Leaf purified anti cd40 antibody hm40 3

Naive splenic B cells were purified by positive selection using CD23 coated microbeads (Miltenyi Biotec, Bergisch Gladbach, Germany) followed by magnetic selection of labeled cells (B cell purity > 95%). All primary mouse B cells were cultured in RPMI 1640 medium (BioWhittaker, Walkersville, MD) supplemented with 10% fetal bovine serum (FBS, Hyclone, Thermoscientific, Logan, Utah), 2 mM L-glutamine, penicillin (50 U/ml), streptomycin (50 U/ml), pyruvate (1 mM), MEM NEAA (100 uM), 2-ME (55 uM), HEPES (10 mM). For experiments in which B cells were stimulated in Ca²⁺ free media, 0.5 mM EGTA was added to complete RPMI media.-For in vitro stimulation assays, BCR was engaged using soluble 10 mg/mL anti-mouse F(ab′)2 antibody (Jackson ImmunoResearch, West Grove, PA) unless indicated otherwise.
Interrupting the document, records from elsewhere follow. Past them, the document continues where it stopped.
(* ===== verification/Resource.v ===== *)
(** * The resource plugin ([kbs/src/plugins/implementations/resource/])

    Resource descriptions and their parsing ([backend.rs]), the storage
    interface and its local file system implementation ([local_fs.rs]), and
    the plugin that serves resources ([mod.rs]). *)
From S2P Require Import Prelude Types Metrics Fs.

#[local] Arguments String.append !_ _ / : simpl nomatch.

(** ** Resource descriptions *)
Record ResourceDesc := {
  repository_name : string;
  resource_type : string;
  resource_tag : string;
}.

#[global] Instance ResourceDesc_eq_dec : EqDecision ResourceDesc.
Proof. solve_decision. Defined.

#[global] Instance ResourceDesc_countable : Countable ResourceDesc.
Proof.
  refine (inj_countable' (fun d => (repository_name d, resource_type d, resource_tag d))
    (fun x => {| repository_name := x.1.1; resource_type := x.1.2; resource_tag := x.2 |}) _).
  now intros [].
Defined.

Definition in_range (lo hi c : ascii) : bool :=
  (nat_of_ascii lo <=? nat_of_ascii c)%nat && (nat_of_ascii c <=? nat_of_ascii hi)%nat.

(** The character classes [[a-zA-Z0-9_\-]] and [[a-zA-Z0-9_\-\.]] of the pattern. *)
Definition word_char (c : ascii) : bool :=
  in_range "a" "z" c || in_range "A" "Z" c || in_range "0" "9" c ||
  Ascii.eqb c "_" || Ascii.eqb c "-".

Definition word_dot_char (c : ascii) : bool := word_char c || Ascii.eqb c ".".

(** ** Regular expressions: the constructs the pattern uses, and what they match *)
Inductive regex :=
| Class (f : ascii -> bool)
| Concat (r1 r2 : regex)
| Star (r : regex).

Definition Plus (r : regex) : regex := Concat r (Star r).
Definition Lit (c : ascii) : regex := Class (Ascii.eqb c).

Inductive matches : regex -> string -> Prop :=
| m_class f c : f c = true -> matches (Class f) (String.String c "")
| m_concat r1 r2 s t : matches r1 s -> matches r2 t -> matches (Concat r1 r2) (s +:+ t)
| m_star_nil r : matches (Star r) ""
| m_star_cons r s t : matches r s -> matches (Star r) t -> matches (Star r) (s +:+ t).

(** One of the three named groups: [[a-zA-Z0-9_\-]+[a-zA-Z0-9_\-\.]*]. *)
Definition group : regex := Concat (Plus (Class word_char)) (Star (Class word_dot_char)).

(** The test for one group: a word character followed by word characters and dots. *)
Definition group_matches (s : string) : bool :=
  match s with
  | EmptyString => false
  | String.String c s => word_char c && all_chars word_dot_char s
  end.

(** [ResourceDesc::try_from]: the pattern is anchored at both ends and its
    three groups are separated by slashes, which no group can contain. *)
Definition resource_desc_try_from (value : string) : outcome anyhow ResourceDesc :=
  match split_on slash value with
  | [repo; typ; tag] =>
      if group_matches repo && group_matches typ && group_matches tag then
        Ok {| repository_name := repo; resource_type := typ; resource_tag := tag |}
      else Err "illegal ResourceDesc format."
  | _ => Err "illegal ResourceDesc format."
  end.

(** [fmt::Display for ResourceDesc]. *)
Definition resource_desc_display (d : ResourceDesc) : string :=
  repository_name d +:+ "/" +:+ resource_type d +:+ "/" +:+ resource_tag d.

Definition desc_ok (d : ResourceDesc) : Prop :=
  group_matches (repository_name d) = true /\
  group_matches (resource_type d) = true /\
  group_matches (resource_tag d) = true.

(** ** Storage backends *)

(** The trait [StorageBackend], over the state the backend works on. *)
Class StorageBackend (S : Type) := {
  read_secret_resource : ResourceDesc -> st S anyhow bytes;
  write_secret_resource : ResourceDesc -> bytes -> st S anyhow unit;
}.

(** What a backend promises: its state holds a finite map of resources; a
    write changes this map at most at one description and stores the data there
    if it succeeds, and otherwise possibly a part of them; a read that succeeds
    returns what is there. *)
Class StorageBackendSpec {S : Type} (B : StorageBackend S) (ok : S -> Prop)
    (stored : S -> ResourceDesc -> option bytes) : Prop := {
  write_ok : forall d data s s' r,
    ok s -> desc_ok d -> write_secret_resource d data s = (s', r) ->
    ok s' /\ r <> Panic /\ (is_ok r = true -> stored s' d = Some data) /\
    forall d', desc_ok d' -> stored s' d' = stored s d' \/ d' = d /\ exists n, stored s' d' = Some (take n data);
  read_ok : forall d s s' r,
    ok s -> desc_ok d -> read_secret_resource d s = (s', r) ->
    s' = s /\ r <> Panic /\ forall data, r = Ok data -> stored s d = Some data;
}.

(** ** The local file system backend *)
Definition DEFAULT_REPO_DIR_PATH : string := "/opt/confidential-containers/kbs/repository".

Record LocalFsRepoDesc := { dir_path : string }.

Definition local_fs_repo_desc_default : LocalFsRepoDesc := {| dir_path := DEFAULT_REPO_DIR_PATH |}.

Record LocalFs := { repo_dir_path : string }.

Section LocalFsOps.
Context `{D : Disk}.

(** [LocalFs::new]. *)
Definition local_fs_new (desc : LocalFsRepoDesc) : st Fs anyhow LocalFs :=
  there ← st_gets (fun fs => path_exists fs (dir_path desc));
  (if there : bool then mret tt else create_dir_all (dir_path desc));;
  let default := dir_path desc +:+ "/default" in
  there ← st_gets (fun fs => path_exists fs default);
  (if there : bool then mret tt else create_dir_all default);;
  mret {| repo_dir_path := dir_path desc |}.

Definition local_fs_read (l : LocalFs) (d : ResourceDesc) : st Fs anyhow bytes :=
  let ref_resource_path :=
    repository_name d +:+ "/" +:+ resource_type d +:+ "/" +:+ resource_tag d in
  let resource_path := path_push (repo_dir_path l) ref_resource_path in
  st_map_err (fun _ => "read resource from local fs") (fs_read resource_path).

Definition local_fs_write (l : LocalFs) (d : ResourceDesc) (data : bytes) : st Fs anyhow unit :=
  let resource_path := path_push (path_push (repo_dir_path l) (repository_name d)) (resource_type d) in
  there ← st_gets (fun fs => path_exists fs resource_path);
  (if there : bool then mret tt
   else st_map_err (fun _ => "create new resource path") (create_dir_all resource_path));;
  let resource_path := path_push resource_path (resource_tag d) in
  st_map_err (fun _ => "write local fs") (fs_write resource_path data).

Definition local_fs_backend (l : LocalFs) : StorageBackend Fs := {|
  read_secret_resource := local_fs_read l;
  write_secret_resource := local_fs_write l;
|}.
End LocalFsOps.

(** ** The plugin *)
Record ResourceStorage (S : Type) := {
  backend : S;
  resource_metrics : Metrics;
}.
Arguments backend {S} _.
Arguments resource_metrics {S} _.

Section Plugin.
Context {S : Type} `{B : StorageBackend S}.

Definition on_backend {A} (m : st S anyhow A) : st (ResourceStorage S) anyhow A :=
  st_on backend (fun b s => {| backend := b; resource_metrics := resource_metrics s |}) m.

Definition count_access (c : string) (d : ResourceDesc) (s : ResourceStorage S) : ResourceStorage S :=
  {| backend := backend s;
     resource_metrics := inc_vec c (resource_desc_display d) (resource_metrics s) |}.

Definition set_secret_resource (d : ResourceDesc) (data : bytes) : st (ResourceStorage S) anyhow unit :=
  st_modify (count_access RESOURCE_WRITES_TOTAL d);;
  on_backend (write_secret_resource d data).

Definition get_secret_resource (d : ResourceDesc) : st (ResourceStorage S) anyhow bytes :=
  st_modify (count_access RESOURCE_READS_TOTAL d);;
  on_backend (read_secret_resource d).

(** [ClientPlugin for ResourceStorage]. *)
Definition resource_handle (body : bytes) (_query path : string) (method : Method) :
    st (ResourceStorage S) anyhow bytes :=
  resource_desc ← st_lift (ok_or "accessed path is illegal, should start with `/`" (strip_prefix slash path));
  if String.eqb (method_str method) "POST" then
    d ← st_lift (resource_desc_try_from resource_desc);
    set_secret_resource d body;;
    mret []
  else if String.eqb (method_str method) "GET" then
    d ← st_lift (resource_desc_try_from resource_desc);
    get_secret_resource d
  else st_err "Illegal HTTP method. Only supports `GET` and `POST`".

Definition resource_validate_auth (_body : bytes) (_query _path : string) (method : Method) :
    outcome anyhow bool :=
  if String.eqb (method_str method) "POST" then Ok true else Ok false.

Definition resource_encrypted (_body : bytes) (_query _path : string) (method : Method) :
    outcome anyhow bool :=
  if String.eqb (method_str method) "GET" then Ok true else Ok false.
End Plugin.

(** ** Lemmas on descriptions *)
Lemma matches_star_class f s : matches (Star (Class f)) s <-> all_chars f s = true.
Proof.
  split.
  - intros H. remember (Star (Class f)) as r eqn:E. induction H; try discriminate; [done|].
    injection E as ->. inversion H; subst. cbn. rewrite IHmatches2 by done.
    now rewrite andb_true_r.
  - induction s as [|c s IH]; cbn; [constructor|]. intros [Hc Hs]%andb_prop.
    apply (m_star_cons _ (String.String c "") s); [now constructor|now apply IH].
Qed.

Lemma all_chars_impl (f g : ascii -> bool) s :
  (forall c, f c = true -> g c = true) -> all_chars f s = true -> all_chars g s = true.
Proof.
  intros Hfg. induction s as [|c s IH]; cbn; [done|].
  intros [Hc Hs]%andb_prop. now rewrite (Hfg _ Hc), IH.
Qed.

Lemma word_char_dot c : word_char c = true -> word_dot_char c = true.
Proof. unfold word_dot_char. now intros ->. Qed.

(** The test decides the group of the pattern. *)
Lemma group_matches_spec s : group_matches s = true <-> matches group s.
Proof.
  split.
  - destruct s as [|c s]; cbn; [done|]. intros [Hc Hs]%andb_prop.
    apply (m_concat _ _ (String.String c "") s); [|now apply matches_star_class].
    apply (m_concat _ _ (String.String c "") ""); [now constructor|constructor].
  - unfold group, Plus. intros H. inversion H as [|? ? x y Hx Hy| |]; subst.
    inversion Hx as [|? ? u v Hu Hv| |]; subst. inversion Hu; subst.
    apply matches_star_class in Hv, Hy. cbn.
    apply andb_true_intro. split; [done|].
    rewrite all_chars_app, Hy, andb_true_r. eauto using all_chars_impl, word_char_dot.
Qed.

Lemma group_no_slash s : group_matches s = true -> no_char slash s = true.
Proof.
  assert (H : forall c, word_dot_char c = true -> negb (Ascii.eqb slash c) = true).
  { intros c. unfold slash. destruct (Ascii.eqb_spec "/" c) as [<-|]; [|done]. discriminate. }
  destruct s as [|c s]; cbn; [done|]. intros [Hc Hs]%andb_prop.
  unfold no_char. cbn [all_chars]. apply andb_true_intro.
  split; [now apply H, word_char_dot|]. eauto using all_chars_impl.
Qed.

Lemma group_plain s : group_matches s = true -> plain_component s = true.
Proof.
  intros H. unfold plain_component. rewrite (group_no_slash _ H), andb_true_r.
  destruct (String.eqb_spec s ""), (String.eqb_spec s "."), (String.eqb_spec s ".."); subst; done.
Qed.

Lemma display_split d :
  desc_ok d -> split_on slash (resource_desc_display d) =
  [repository_name d; resource_type d; resource_tag d].
Proof.
  intros (H1 & H2 & H3). unfold resource_desc_display.
  change ("/" +:+ resource_type d +:+ "/" +:+ resource_tag d)%string with
    (String.String slash (resource_type d +:+ String.String slash (resource_tag d))).
  rewrite !split_on_app, split_on_none; auto using group_no_slash.
Qed.

Lemma try_from_Ok s d :
  resource_desc_try_from s = Ok d <-> s = resource_desc_display d /\ desc_ok d.
Proof.
  unfold resource_desc_try_from. split.
  - destruct (split_on slash s) as [|a [|b [|c [|]]]] eqn:E; try done.
    destruct (group_matches a) eqn:Ha, (group_matches b) eqn:Hb, (group_matches c) eqn:Hc;
      cbn; try done.
    intros [= <-]. split; [|done].
    rewrite <- (join_split slash s), E. reflexivity.
  - intros [-> H]. rewrite (display_split _ H). destruct H as (H1 & H2 & H3).
    rewrite H1, H2, H3. now destruct d.
Qed.

(** ** Where resources are stored *)
Definition desc_path (root : list string) (d : ResourceDesc) : list string :=
  root ++ [repository_name d; resource_type d; resource_tag d].

Lemma desc_path_inj root d d' : desc_path root d = desc_path root d' -> d = d'.
Proof.
  unfold desc_path. intros H%app_inv_head. destruct d, d'. cbn in H. now simplify_eq.
Qed.

Lemma path_push_app p q t :
  q <> "" -> path_push p (q +:+ t) = path_push p q +:+ t.
Proof.
  intros Hq. unfold path_push. destruct q as [|c q]; [done|]. cbn.
  destruct (Ascii.eqb c slash); [done|]. destruct (last_char p) as [c'|]; [|done].
  destruct (Ascii.eqb c' slash).
  - now rewrite app_string_assoc.
  - rewrite app_string_assoc. done.
Qed.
For CD40 engagement, LEAF purified anti-CD40 antibody (HM40–3, BioLegend, San Diego, CA) was used at a final concentration of 2 ug/mL. CpG (ODN1826: 5′-TCC ATG ACG TTC CTG ACG TT-3′) was synthesized and high-performance liquid chromatography purified by Integrated DNA Technologies (Coralville, IA). CpG was used at a final concentration of 1 µM. BLyS (R&D Systems, Minneapolis, MN) was used at final concentration of 100 ng/mL.